= Beginning of Section =
(** C's truth value of an integer and the integer of a comparison. *)
Definition truth (z : Z) : bool := negb (z =? 0).
Definition b2z (b : bool) : Z := if b then 1 else 0.
(** [x & mask] tested for non-zero. *)
Definition has_bits (x mask : Z) : bool := negb (Z.land x mask =? 0).

(** The bytes of a string literal. *)
Fixpoint bytes (s : string) : list Z :=
  match s with
  | EmptyString => []
  | String a s' => Z.of_nat (nat_of_ascii a) :: bytes s'
  end.
Definition NL : Z := 10.

(* ------------------------------------------------------------------ *)
(** ** Outcomes of kernel code

    A run of a C function in state [s] returns ([Ret]), calls [panic]
    ([Panic]), switches to the scheduler and is later resumed in a state the
    rest of the machine has produced ([Switch]), goes round in a loop in a state
    that only another processor or a device can change ([Spin]), leaves every modelled object
    ([Fault]: null dereference or out-of-range index), or exhausts the loop
    bound of the model ([Fuel]). *)

Inductive out (S A : Type) : Type :=
| Ret (a : A) (s : S)
| Panic (msg : string)
| Switch (s : S) (k : S -> out S A)
| Spin (s : S)
| Fault
| Fuel.
Arguments Ret {S A} a s.
Arguments Panic {S A} msg.
Arguments Switch {S A} s k.
Arguments Spin {S A} s.
Arguments Fault {S A}.
Arguments Fuel {S A}.

Definition M (S A : Type) : Type := S -> out S A.

Definition ret {S A} (a : A) : M S A := fun s => Ret a s.

Fixpoint obind {S A B} (o : out S A) (f : A -> M S B) : out S B :=
  match o with
  | Ret a s => f a s
  | Panic msg => Panic msg
  | Switch s k => Switch s (fun s' => obind (k s') f)
  | Spin s => Spin s
  | Fault => Fault
  | Fuel => Fuel
  end.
= End of Section =
== Problem to work on ==
Begin with the line containing "s => Ret a s." and retype it and each line after it through the end of the records, keeping them exact and including nothing more.

== Answer to the problem ==
Definition ret {S A} (a : A) : M S A := fun s => Ret a s.

Fixpoint obind {S A B} (o : out S A) (f : A -> M S B) : out S B :=
  match o with
  | Ret a s => f a s
  | Panic msg => Panic msg
  | Switch s k => Switch s (fun s' => obind (k s') f)
  | Spin s => Spin s
  | Fault => Fault
  | Fuel => Fuel
  end.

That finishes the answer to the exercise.